» **EXERCISE**
Wherever a line of the data contains "cannot", copy that line.

** Opening EXERCISE INPUTS block **

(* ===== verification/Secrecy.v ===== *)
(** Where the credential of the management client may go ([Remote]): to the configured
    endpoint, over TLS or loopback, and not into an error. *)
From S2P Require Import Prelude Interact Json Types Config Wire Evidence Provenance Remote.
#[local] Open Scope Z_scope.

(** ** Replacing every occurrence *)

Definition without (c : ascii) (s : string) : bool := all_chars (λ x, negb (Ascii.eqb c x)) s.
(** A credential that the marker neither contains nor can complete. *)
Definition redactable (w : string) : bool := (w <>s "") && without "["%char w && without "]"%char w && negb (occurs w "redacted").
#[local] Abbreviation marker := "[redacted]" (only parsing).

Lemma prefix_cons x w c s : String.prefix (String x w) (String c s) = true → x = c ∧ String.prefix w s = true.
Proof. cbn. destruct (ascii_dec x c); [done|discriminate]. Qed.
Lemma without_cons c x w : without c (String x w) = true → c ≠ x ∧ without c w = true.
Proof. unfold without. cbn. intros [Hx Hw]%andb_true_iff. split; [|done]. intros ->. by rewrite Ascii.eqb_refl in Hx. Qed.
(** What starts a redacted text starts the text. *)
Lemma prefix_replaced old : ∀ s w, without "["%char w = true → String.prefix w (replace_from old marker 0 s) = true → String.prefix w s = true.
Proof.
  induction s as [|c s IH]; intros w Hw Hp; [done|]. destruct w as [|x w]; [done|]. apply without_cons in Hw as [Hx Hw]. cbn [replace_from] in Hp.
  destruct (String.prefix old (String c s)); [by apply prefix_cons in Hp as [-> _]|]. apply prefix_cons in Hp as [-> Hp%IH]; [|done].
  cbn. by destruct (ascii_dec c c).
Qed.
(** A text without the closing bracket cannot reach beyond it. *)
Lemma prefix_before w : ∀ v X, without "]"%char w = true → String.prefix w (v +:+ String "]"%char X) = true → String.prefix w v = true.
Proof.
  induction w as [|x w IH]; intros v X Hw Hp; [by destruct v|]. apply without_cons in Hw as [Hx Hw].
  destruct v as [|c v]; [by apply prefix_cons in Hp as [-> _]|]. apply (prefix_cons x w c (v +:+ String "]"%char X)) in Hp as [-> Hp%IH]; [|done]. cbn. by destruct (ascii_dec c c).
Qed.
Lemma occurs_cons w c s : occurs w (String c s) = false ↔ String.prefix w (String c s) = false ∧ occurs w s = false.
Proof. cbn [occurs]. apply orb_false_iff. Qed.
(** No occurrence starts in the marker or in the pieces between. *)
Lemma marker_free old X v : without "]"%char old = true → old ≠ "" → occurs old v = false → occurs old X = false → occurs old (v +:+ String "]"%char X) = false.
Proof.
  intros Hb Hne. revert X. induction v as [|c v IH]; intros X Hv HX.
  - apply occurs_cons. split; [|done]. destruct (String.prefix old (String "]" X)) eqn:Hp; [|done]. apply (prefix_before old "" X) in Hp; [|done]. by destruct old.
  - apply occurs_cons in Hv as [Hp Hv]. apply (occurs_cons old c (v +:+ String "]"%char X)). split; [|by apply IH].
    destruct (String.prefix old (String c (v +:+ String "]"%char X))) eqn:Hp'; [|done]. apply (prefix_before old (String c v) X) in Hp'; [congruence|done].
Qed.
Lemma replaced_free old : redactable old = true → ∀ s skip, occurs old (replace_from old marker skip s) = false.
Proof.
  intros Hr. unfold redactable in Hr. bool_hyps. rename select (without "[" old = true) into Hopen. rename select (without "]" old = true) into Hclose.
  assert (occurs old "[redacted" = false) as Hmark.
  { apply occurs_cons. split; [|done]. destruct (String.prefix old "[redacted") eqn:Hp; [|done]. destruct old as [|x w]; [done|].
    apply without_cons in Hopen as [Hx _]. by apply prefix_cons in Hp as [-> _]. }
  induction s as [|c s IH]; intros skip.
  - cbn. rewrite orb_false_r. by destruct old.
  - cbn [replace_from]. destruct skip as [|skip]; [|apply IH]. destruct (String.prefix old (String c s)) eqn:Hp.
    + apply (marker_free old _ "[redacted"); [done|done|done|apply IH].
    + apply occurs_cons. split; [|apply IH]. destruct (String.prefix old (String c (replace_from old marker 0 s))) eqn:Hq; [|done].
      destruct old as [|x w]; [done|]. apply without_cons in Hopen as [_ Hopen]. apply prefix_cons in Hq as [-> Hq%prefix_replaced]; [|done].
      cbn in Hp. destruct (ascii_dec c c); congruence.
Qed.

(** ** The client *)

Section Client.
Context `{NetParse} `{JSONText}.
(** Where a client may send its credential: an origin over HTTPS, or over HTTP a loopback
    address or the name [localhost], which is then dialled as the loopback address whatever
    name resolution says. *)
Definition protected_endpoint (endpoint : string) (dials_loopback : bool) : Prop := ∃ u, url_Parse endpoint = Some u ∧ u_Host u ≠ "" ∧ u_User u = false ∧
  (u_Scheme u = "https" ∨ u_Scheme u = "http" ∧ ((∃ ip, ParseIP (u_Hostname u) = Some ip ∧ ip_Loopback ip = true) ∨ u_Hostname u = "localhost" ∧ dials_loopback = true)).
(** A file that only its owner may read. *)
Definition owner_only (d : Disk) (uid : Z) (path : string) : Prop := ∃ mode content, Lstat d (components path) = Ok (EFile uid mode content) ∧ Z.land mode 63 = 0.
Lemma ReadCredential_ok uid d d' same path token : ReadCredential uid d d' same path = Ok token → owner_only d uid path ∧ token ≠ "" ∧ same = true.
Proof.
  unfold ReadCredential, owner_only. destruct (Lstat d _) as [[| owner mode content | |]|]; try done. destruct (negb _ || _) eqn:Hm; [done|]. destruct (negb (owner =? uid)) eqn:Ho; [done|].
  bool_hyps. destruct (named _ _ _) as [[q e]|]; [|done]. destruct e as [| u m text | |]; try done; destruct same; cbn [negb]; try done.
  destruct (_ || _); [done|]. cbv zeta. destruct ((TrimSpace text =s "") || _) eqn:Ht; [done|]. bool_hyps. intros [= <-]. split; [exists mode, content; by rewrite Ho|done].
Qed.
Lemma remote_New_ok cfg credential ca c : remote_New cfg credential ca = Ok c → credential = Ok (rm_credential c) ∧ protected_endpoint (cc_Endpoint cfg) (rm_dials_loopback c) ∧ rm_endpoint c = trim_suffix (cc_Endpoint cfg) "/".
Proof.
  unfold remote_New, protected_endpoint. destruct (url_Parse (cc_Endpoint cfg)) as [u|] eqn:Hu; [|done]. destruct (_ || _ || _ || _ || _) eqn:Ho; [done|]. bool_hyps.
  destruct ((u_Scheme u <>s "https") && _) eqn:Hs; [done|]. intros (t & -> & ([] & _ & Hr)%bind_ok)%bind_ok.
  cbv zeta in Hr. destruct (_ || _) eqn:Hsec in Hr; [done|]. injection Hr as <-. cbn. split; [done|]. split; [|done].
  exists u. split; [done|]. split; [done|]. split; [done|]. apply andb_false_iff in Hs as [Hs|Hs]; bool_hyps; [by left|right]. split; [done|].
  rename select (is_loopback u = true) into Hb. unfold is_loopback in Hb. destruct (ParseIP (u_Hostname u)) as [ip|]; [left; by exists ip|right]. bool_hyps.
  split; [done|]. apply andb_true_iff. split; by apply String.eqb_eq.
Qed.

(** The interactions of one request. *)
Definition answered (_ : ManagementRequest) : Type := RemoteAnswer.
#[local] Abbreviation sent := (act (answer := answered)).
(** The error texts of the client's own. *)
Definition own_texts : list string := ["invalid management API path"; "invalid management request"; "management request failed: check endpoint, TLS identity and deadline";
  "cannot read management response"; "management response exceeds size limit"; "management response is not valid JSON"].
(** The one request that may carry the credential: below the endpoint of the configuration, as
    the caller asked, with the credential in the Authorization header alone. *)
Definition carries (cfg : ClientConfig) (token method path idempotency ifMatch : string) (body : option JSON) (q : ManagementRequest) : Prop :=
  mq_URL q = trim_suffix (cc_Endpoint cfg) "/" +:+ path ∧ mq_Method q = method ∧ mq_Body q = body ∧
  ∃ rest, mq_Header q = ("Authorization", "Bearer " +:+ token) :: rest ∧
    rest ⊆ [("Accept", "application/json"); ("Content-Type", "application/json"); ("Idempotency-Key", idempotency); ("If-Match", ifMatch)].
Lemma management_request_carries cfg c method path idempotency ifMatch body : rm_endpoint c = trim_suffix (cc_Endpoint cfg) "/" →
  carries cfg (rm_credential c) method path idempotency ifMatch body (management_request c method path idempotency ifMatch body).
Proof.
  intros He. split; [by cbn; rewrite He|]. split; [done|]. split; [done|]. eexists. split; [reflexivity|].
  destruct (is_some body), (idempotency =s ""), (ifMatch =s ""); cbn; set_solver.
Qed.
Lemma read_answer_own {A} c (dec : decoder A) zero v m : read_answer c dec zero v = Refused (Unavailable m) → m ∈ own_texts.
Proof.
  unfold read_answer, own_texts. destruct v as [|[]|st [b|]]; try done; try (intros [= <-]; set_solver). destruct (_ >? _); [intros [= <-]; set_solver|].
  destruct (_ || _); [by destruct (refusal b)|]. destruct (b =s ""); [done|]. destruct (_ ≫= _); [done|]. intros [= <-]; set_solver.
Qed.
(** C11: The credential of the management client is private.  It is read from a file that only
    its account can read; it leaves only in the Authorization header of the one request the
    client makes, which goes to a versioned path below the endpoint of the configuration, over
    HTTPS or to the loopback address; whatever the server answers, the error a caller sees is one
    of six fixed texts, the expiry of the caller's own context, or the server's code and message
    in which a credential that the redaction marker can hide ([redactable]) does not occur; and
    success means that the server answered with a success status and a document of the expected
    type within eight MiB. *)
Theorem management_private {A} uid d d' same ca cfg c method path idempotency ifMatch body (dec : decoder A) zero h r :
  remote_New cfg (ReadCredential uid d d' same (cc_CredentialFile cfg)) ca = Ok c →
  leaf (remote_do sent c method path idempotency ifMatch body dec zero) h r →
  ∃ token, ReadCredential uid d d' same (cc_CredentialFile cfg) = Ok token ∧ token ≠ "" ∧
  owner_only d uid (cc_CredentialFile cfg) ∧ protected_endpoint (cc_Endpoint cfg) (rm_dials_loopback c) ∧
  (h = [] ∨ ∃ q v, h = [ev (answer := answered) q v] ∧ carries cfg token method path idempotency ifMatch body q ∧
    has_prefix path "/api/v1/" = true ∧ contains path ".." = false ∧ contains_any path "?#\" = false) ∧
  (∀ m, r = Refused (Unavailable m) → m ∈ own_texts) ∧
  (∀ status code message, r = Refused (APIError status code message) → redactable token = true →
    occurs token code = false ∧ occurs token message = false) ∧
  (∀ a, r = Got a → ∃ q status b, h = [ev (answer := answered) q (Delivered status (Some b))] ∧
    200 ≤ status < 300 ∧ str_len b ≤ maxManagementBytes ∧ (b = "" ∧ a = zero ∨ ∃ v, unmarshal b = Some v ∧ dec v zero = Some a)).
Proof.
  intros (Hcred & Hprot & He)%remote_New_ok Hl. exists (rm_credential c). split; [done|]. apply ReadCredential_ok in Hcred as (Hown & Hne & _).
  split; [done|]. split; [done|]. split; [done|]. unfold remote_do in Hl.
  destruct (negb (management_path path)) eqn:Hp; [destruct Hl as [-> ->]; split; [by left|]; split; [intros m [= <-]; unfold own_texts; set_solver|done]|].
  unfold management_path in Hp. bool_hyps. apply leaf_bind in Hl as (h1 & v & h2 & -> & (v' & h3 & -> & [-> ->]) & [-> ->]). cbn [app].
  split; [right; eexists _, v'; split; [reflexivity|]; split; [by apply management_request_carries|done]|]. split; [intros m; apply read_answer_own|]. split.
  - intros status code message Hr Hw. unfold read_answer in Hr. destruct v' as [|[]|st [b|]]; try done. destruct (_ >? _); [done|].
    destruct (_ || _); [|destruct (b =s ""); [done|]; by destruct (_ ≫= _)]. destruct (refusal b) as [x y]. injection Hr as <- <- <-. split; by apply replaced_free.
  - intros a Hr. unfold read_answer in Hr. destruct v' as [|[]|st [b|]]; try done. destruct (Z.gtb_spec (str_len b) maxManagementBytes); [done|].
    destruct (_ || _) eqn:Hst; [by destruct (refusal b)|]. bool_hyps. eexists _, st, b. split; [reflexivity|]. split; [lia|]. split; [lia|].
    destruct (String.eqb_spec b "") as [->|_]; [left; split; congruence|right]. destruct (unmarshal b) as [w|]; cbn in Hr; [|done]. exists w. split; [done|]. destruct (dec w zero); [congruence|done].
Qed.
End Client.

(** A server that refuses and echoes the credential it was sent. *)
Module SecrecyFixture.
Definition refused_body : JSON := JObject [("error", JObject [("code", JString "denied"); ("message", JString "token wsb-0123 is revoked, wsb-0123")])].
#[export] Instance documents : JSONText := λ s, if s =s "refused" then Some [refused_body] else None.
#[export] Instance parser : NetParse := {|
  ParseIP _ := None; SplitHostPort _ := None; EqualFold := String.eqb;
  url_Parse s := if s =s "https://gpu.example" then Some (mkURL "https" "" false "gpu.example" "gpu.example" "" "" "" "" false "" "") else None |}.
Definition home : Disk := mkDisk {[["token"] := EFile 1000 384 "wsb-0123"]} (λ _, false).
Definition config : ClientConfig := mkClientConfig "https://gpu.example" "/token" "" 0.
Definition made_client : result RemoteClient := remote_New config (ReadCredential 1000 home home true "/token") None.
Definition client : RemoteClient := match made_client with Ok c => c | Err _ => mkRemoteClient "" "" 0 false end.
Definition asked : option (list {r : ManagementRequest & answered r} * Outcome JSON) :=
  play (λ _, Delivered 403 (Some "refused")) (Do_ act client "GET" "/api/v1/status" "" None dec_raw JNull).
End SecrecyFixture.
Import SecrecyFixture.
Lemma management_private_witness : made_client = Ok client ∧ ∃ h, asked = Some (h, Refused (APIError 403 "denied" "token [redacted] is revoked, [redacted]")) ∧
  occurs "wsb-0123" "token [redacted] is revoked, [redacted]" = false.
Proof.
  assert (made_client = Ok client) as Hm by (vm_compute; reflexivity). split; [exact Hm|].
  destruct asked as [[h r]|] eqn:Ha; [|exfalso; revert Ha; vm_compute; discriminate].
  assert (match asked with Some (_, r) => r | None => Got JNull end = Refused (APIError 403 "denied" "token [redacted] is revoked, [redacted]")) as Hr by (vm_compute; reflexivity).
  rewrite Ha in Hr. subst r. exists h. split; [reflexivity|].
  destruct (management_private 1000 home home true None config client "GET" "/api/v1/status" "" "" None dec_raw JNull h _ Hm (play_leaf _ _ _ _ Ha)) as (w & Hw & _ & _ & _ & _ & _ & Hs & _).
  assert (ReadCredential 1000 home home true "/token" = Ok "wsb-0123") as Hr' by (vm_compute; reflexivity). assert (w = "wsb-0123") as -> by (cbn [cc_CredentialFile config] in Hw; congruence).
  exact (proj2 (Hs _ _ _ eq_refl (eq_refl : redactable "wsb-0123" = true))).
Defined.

** Closing EXERCISE INPUTS block **

» **TASK RESULT**
(** A text without the closing bracket cannot reach beyond it. *)
  "cannot read management response"; "management response exceeds size limit"; "management response is not valid JSON"].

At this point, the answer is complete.